**PROBLEM REQUIREMENTS:** What do the lines from the one containing "(ok : bool)" through the end of the entries say? Quote them exactly, and only them.

━━━ DATA SHOWN

(* ===== verification/UpstreamProvider.v ===== *)
(** The link to an upstream relay (UpstreamProvider.h, UpstreamProvider.cpp): one
    connection that is made on demand, shared by all requests, and made again
    when it is lost.

    All state is on one executor, so a coroutine runs without interruption from
    one [co_await] to the next.  A coroutine is a [Task] that stands at such a
    point; an [LinkEvent] is what lets one go on, or a call from outside.  What the
    moxygen client does is in the events: how a setup or the handshake hook ends,
    and that a session closes.  Destroying a client closes its session, which
    calls [onMoQSessionClosed] if the callback is set (the comment in
    [resetSession]).  [None] is a crash: a null pointer, an empty optional, a
    failed check. *)

From S2P Require Import Prelude Assoc.

Inductive State := Disconnected | Connecting | Connected.
#[global] Instance State_eq_dec : EqDecision State.
Proof. solve_decision. Defined.

(** [SharedPromise]: a dropped promise gives its futures an exception. *)
Inductive SharedPromise := Unfulfilled | HasValue | HasException.
#[global] Instance SharedPromise_eq_dec : EqDecision SharedPromise.
Proof. solve_decision. Defined.

(** [reconnectLoop], or a request that came when there was no session. *)
Inductive TaskKind := Loop | Request (r : Z).
(** Where a task waits: to be run, in the sleep before a new attempt, for the
    attempt of another task, in [setupMoQSession] of a client, in the hook
    [onConnect] for a session. *)
Inductive Phase := Started | Sleeping | Waiting (p : Z) | Setup (c : Z) | Hook (s : Z).
Record Task := mkTask { t_kind : TaskKind; t_phase : Phase }.

(** What the provider does to others. *)
Inductive Output :=
  | OnConnect (s : Z)
  | OnDisconnect (s : Z)
  | Forward (r s : Z)       (* the request goes to the session *)
  | Fails (r : Z)           (* the request ends with an error *)
  | Sleeps (ms : Z).
#[global] Instance Output_eq_dec : EqDecision Output.
Proof. solve_decision. Defined.

Record Upstream := mkUpstream {
  state_ : State;
  client_ : option Z;
  session_ : option Z;
  stopped_ : bool;
  hooks_ : bool;                       (* the handlers and hooks are set *)
  connectPromise_ : option Z;
  reconnectBackoff_ : Z;
  promises : gmap Z SharedPromise;
  moqSession_ : gmap Z Z;              (* of each client *)
  closeCallbacks : gset Z;             (* the sessions that call onMoQSessionClosed *)
  tasks : gmap Z Task;
  nextId : Z;
  outputs : list Output;
}.
Definition set_state x u := mkUpstream x (client_ u) (session_ u) (stopped_ u) (hooks_ u) (connectPromise_ u)
  (reconnectBackoff_ u) (promises u) (moqSession_ u) (closeCallbacks u) (tasks u) (nextId u) (outputs u).
Definition set_client x u := mkUpstream (state_ u) x (session_ u) (stopped_ u) (hooks_ u) (connectPromise_ u)
  (reconnectBackoff_ u) (promises u) (moqSession_ u) (closeCallbacks u) (tasks u) (nextId u) (outputs u).
Definition set_session x u := mkUpstream (state_ u) (client_ u) x (stopped_ u) (hooks_ u) (connectPromise_ u)
  (reconnectBackoff_ u) (promises u) (moqSession_ u) (closeCallbacks u) (tasks u) (nextId u) (outputs u).
Definition set_stopped u := mkUpstream (state_ u) (client_ u) (session_ u) true false (connectPromise_ u)
  (reconnectBackoff_ u) (promises u) (moqSession_ u) (closeCallbacks u) (tasks u) (nextId u) (outputs u).
Definition set_connectPromise x u := mkUpstream (state_ u) (client_ u) (session_ u) (stopped_ u) (hooks_ u) x
  (reconnectBackoff_ u) (promises u) (moqSession_ u) (closeCallbacks u) (tasks u) (nextId u) (outputs u).
Definition set_backoff x u := mkUpstream (state_ u) (client_ u) (session_ u) (stopped_ u) (hooks_ u) (connectPromise_ u)
  x (promises u) (moqSession_ u) (closeCallbacks u) (tasks u) (nextId u) (outputs u).
Definition set_promise p x u := mkUpstream (state_ u) (client_ u) (session_ u) (stopped_ u) (hooks_ u) (connectPromise_ u)
  (reconnectBackoff_ u) (<[p := x]> (promises u)) (moqSession_ u) (closeCallbacks u) (tasks u) (nextId u) (outputs u).
Definition set_moqSession c s u := mkUpstream (state_ u) (client_ u) (session_ u) (stopped_ u) (hooks_ u) (connectPromise_ u)
  (reconnectBackoff_ u) (promises u) (<[c := s]> (moqSession_ u)) (closeCallbacks u) (tasks u) (nextId u) (outputs u).
Definition set_callbacks x u := mkUpstream (state_ u) (client_ u) (session_ u) (stopped_ u) (hooks_ u) (connectPromise_ u)
  (reconnectBackoff_ u) (promises u) (moqSession_ u) x (tasks u) (nextId u) (outputs u).
Definition set_tasks x u := mkUpstream (state_ u) (client_ u) (session_ u) (stopped_ u) (hooks_ u) (connectPromise_ u)
  (reconnectBackoff_ u) (promises u) (moqSession_ u) (closeCallbacks u) x (nextId u) (outputs u).
Definition bump u := mkUpstream (state_ u) (client_ u) (session_ u) (stopped_ u) (hooks_ u) (connectPromise_ u)
  (reconnectBackoff_ u) (promises u) (moqSession_ u) (closeCallbacks u) (tasks u) (nextId u + 1) (outputs u).
Definition emit o u := mkUpstream (state_ u) (client_ u) (session_ u) (stopped_ u) (hooks_ u) (connectPromise_ u)
  (reconnectBackoff_ u) (promises u) (moqSession_ u) (closeCallbacks u) (tasks u) (nextId u) (outputs u ++ [o]).
Definition put_task tid t u := set_tasks (<[tid := t]> (tasks u)) u.
Definition end_task tid u := set_tasks (delete tid (tasks u)) u.

Definition newUpstream : Upstream :=
  mkUpstream Disconnected None None false true None 0 ∅ ∅ ∅ ∅ 0 [].

(** [co_withExecutor(exec, task).start()]. *)
Definition spawn (k : TaskKind) (u : Upstream) : Upstream := bump (put_task (nextId u) (mkTask k Started) u).

(** ** The end of a session *)
Definition resetSession (u : Upstream) : Upstream :=
  let u := match session_ u with
           | Some s => let u := set_callbacks (closeCallbacks u ∖ {[s]}) u in
                       if hooks_ u then emit (OnDisconnect s) u else u
           | None => u
           end in
  set_state Disconnected (set_session None u).

(** [goaway] and [onMoQSessionClosed] do the same, but for the address. *)
Definition reconnect (u : Upstream) : Upstream :=
  let u := resetSession u in
  if stopped_ u then u else spawn Loop (set_backoff 0 u).
Definition onMoQSessionClosed (s : Z) (u : Upstream) : Upstream :=
  if bool_decide (s ∈ closeCallbacks u) then reconnect (set_callbacks (closeCallbacks u ∖ {[s]}) u) else u.
Definition goaway (u : Upstream) : Upstream := reconnect u.

(** [client_ = x]: the client that was there is destroyed, and its session closed. *)
Definition destroyClient (u : Upstream) : Upstream :=
  match client_ u with
  | Some c => let u := set_client None u in
              match moqSession_ u !! c with Some s => onMoQSessionClosed s u | None => u end
  | None => u
  end.

Definition close (u : Upstream) : Upstream := set_state Disconnected (destroyClient (set_session None u)).
Definition stopOnOwner (u : Upstream) : Upstream := if stopped_ u then u else close (set_stopped u).

(** ** Connecting *)
(** How a call of [getOrConnectSession] goes on: an exception, a result (a null
    session is possible), or a wait. *)
Inductive Outcome := Throws | Returns (s : option Z) | Suspends (ph : Phase).

(** [connectPromise_.emplace()]: the promise that was there is destroyed. *)
Definition emplacePromise (u : Upstream) : Upstream :=
  let u := match connectPromise_ u with
           | Some p => if bool_decide (promises u !! p = Some Unfulfilled) then set_promise p HasException u else u
           | None => u
           end in
  bump (set_connectPromise (Some (nextId u)) (set_promise (nextId u) Unfulfilled u)).

(** [doConnect] up to its first wait. *)
Definition startConnect (u : Upstream) : Upstream * Outcome :=
  let u := destroyClient u in
  (bump (set_client (Some (nextId u)) u), Suspends (Setup (nextId u))).

Definition getOrConnectSession (u : Upstream) : option (Upstream * Outcome) :=
  if stopped_ u then Some (u, Throws)
  else match state_ u, session_ u with
  | Connected, Some s => Some (u, Returns (Some s))
  | Connecting, _ => p ← connectPromise_ u; Some (u, Suspends (Waiting p))
  | _, _ => Some (startConnect (emplacePromise (set_state Connecting u)))
  end.

(** The handler of the exception in [getOrConnectSession].  A promise that is
    fulfilled throws when it is set, here out of the handler. *)
Definition connectFailed (u : Upstream) : option (Upstream * Outcome) :=
  let u := destroyClient (set_state Disconnected u) in
  p ← connectPromise_ u;
  if bool_decide (promises u !! p = Some Unfulfilled)
  then Some (set_connectPromise None (set_promise p HasException u), Throws)
  else Some (u, Throws).

(** The end of [doConnect] in [getOrConnectSession]. *)
Definition connectDone (u : Upstream) : option (Upstream * Outcome) :=
  if stopped_ u then connectFailed u
  else
    let u := set_state Connected u in
    p ← connectPromise_ u;
    if bool_decide (promises u !! p = Some Unfulfilled)
    then Some (set_promise p HasValue u, Returns (session_ u))
    else connectFailed u.

(** [doConnect] after [setupMoQSession] has succeeded. *)
Definition setupDone (u : Upstream) : option (Upstream * Outcome) :=
  c ← client_ u;
  s ← moqSession_ u !! c;
  let u := set_callbacks (closeCallbacks u ∪ {[s]}) (set_session (Some s) u) in
  if hooks_ u then Some (emit (OnConnect s) u, Suspends (Hook s)) else connectDone u.

(** The wait for the promise of another attempt; it goes on while the promise is
    not fulfilled. *)
Definition waitDone (p : Z) (u : Upstream) : option (Upstream * Outcome) :=
  match promises u !! p with
  | Some HasValue => Some (u, match session_ u with Some s => Returns (Some s) | None => Throws end)
  | Some HasException => Some (u, Throws)
  | _ => Some (u, Suspends (Waiting p))
  end.

(** ** Tasks *)
Definition kInitialReconnectBackoff : Z := 1000.
Definition kMaxReconnectBackoff : Z := 60000.
Definition nextBackoff (b : Z) : Z := if b =? 0 then kInitialReconnectBackoff else Z.min (b * 2) kMaxReconnectBackoff.

(** A task after [getOrConnectSession] has gone as far as [o]. *)
Definition goOn (tid : Z) (k : TaskKind) (r : Upstream * Outcome) : option Upstream :=
  let '(u, o) := r in
  match o, k with
  | Suspends ph, _ => Some (put_task tid (mkTask k ph) u)
  | Returns _, Loop => Some (end_task tid (set_backoff 0 u))
  | Returns (Some s), Request q => Some (emit (Forward q s) (end_task tid u))
  | Returns None, Request _ => None
  | Throws, Loop =>
    if stopped_ u then Some (end_task tid u)
    else let b := nextBackoff (reconnectBackoff_ u) in
         Some (emit (Sleeps b) (put_task tid (mkTask Loop Sleeping) (set_backoff b u)))
  | Throws, Request q => Some (emit (Fails q) (end_task tid u))
  end.

(** The head of the loop of [reconnectLoop]. *)
Definition loopHead (tid : Z) (u : Upstream) : option Upstream :=
  if stopped_ u then Some (end_task tid u)
  else if 0 <? reconnectBackoff_ u
  then Some (emit (Sleeps (reconnectBackoff_ u)) (put_task tid (mkTask Loop Sleeping) u))
  else r ← getOrConnectSession u; goOn tid Loop r.

(** [subscribe], [fetch], [trackStatus], [subscribeNamespace], [publishNamespace]
    and [publish], which have the same two paths. *)
Definition getSession (u : Upstream) : option Z :=
  if negb (stopped_ u) && bool_decide (state_ u = Connected) then session_ u else None.
Definition request (q : Z) (u : Upstream) : option Upstream :=
  match getSession u with
  | Some s => Some (emit (Forward q s) u)
  | None =>
    let tid := nextId u in
    let u := bump u in
    r ← getOrConnectSession u;
    goOn tid (Request q) r
  end.

Definition start (u : Upstream) : Upstream := spawn Loop u.

(** ** Events *)
Inductive LinkEvent :=
  | ERequest (q : Z)
  | ERun (tid : Z)                      (* a spawned task runs *)
  | EAwake (tid : Z) (cancelled : bool) (* the sleep ends *)
  | EWoken (tid : Z) (cancelled : bool) (* the wait for a promise ends *)
  | ESetup (tid : Z) (s : option Z)     (* the session, or an exception *)
  | EHook (tid : Z) (ok : bool)
  | EClosed (s : Z)
  | EGoaway
  | EStop.

Definition atPhase (u : Upstream) (tid : Z) : option (TaskKind * Phase) := (fun t => (t_kind t, t_phase t)) <$> tasks u !! tid.

Definition step (e : LinkEvent) (u : Upstream) : option Upstream :=
  match e with
  | ERequest q => request q u
  | ERun tid => match atPhase u tid with Some (Loop, Started) => loopHead tid u | _ => Some u end
  | EAwake tid cancelled =>
    match atPhase u tid with
    | Some (Loop, Sleeping) =>
      if cancelled || stopped_ u then Some (end_task tid u) else r ← getOrConnectSession u; goOn tid Loop r
    | _ => Some u
    end
  | EWoken tid cancelled =>
    match atPhase u tid with
    | Some (k, Waiting p) =>
      r ← (if cancelled then Some (u, Throws) else waitDone p u); goOn tid k r
    | _ => Some u
    end
  | ESetup tid s =>
    match atPhase u tid with
    | Some (k, Setup c) =>
      r ← match s with Some s => setupDone (set_moqSession c s u) | None => connectFailed u end;
      goOn tid k r
    | _ => Some u
    end
  | EHook tid ok =>
    match atPhase u tid with
    | Some (k, Hook s) => r ← (if ok then connectDone u else connectFailed u); goOn tid k r
    | _ => Some u
    end
  | EClosed s => Some (onMoQSessionClosed s u)
  | EGoaway => Some (goaway u)
  | EStop => Some (stopOnOwner u)
  end.
Fixpoint run (es : list LinkEvent) (u : Upstream) : option Upstream :=
  match es with
  | [] => Some u
  | e :: es => u ← step e u; run es u
  end.

(** [waitForConnectedOnOwner]: the promise it waits for, if it waits. *)
Definition waitForConnected (u : Upstream) : option Z :=
  if stopped_ u || (bool_decide (state_ u = Connected) && bool_decide (is_Some (session_ u))) then None
  else connectPromise_ u.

━━━━━━

**TASK SOLUTION:**
  | EHook (tid : Z) (ok : bool)
  | EClosed (s : Z)
  | EGoaway
  | EStop.

Definition atPhase (u : Upstream) (tid : Z) : option (TaskKind * Phase) := (fun t => (t_kind t, t_phase t)) <$> tasks u !! tid.

Definition step (e : LinkEvent) (u : Upstream) : option Upstream :=
  match e with
  | ERequest q => request q u
  | ERun tid => match atPhase u tid with Some (Loop, Started) => loopHead tid u | _ => Some u end
  | EAwake tid cancelled =>
    match atPhase u tid with
    | Some (Loop, Sleeping) =>
      if cancelled || stopped_ u then Some (end_task tid u) else r ← getOrConnectSession u; goOn tid Loop r
    | _ => Some u
    end
  | EWoken tid cancelled =>
    match atPhase u tid with
    | Some (k, Waiting p) =>
      r ← (if cancelled then Some (u, Throws) else waitDone p u); goOn tid k r
    | _ => Some u
    end
  | ESetup tid s =>
    match atPhase u tid with
    | Some (k, Setup c) =>
      r ← match s with Some s => setupDone (set_moqSession c s u) | None => connectFailed u end;
      goOn tid k r
    | _ => Some u
    end
  | EHook tid ok =>
    match atPhase u tid with
    | Some (k, Hook s) => r ← (if ok then connectDone u else connectFailed u); goOn tid k r
    | _ => Some u
    end
  | EClosed s => Some (onMoQSessionClosed s u)
  | EGoaway => Some (goaway u)
  | EStop => Some (stopOnOwner u)
  end.
Fixpoint run (es : list LinkEvent) (u : Upstream) : option Upstream :=
  match es with
  | [] => Some u
  | e :: es => u ← step e u; run es u
  end.

(** [waitForConnectedOnOwner]: the promise it waits for, if it waits. *)
Definition waitForConnected (u : Upstream) : option Z :=
  if stopped_ u || (bool_decide (state_ u = Connected) && bool_decide (is_Some (session_ u))) then None
  else connectPromise_ u.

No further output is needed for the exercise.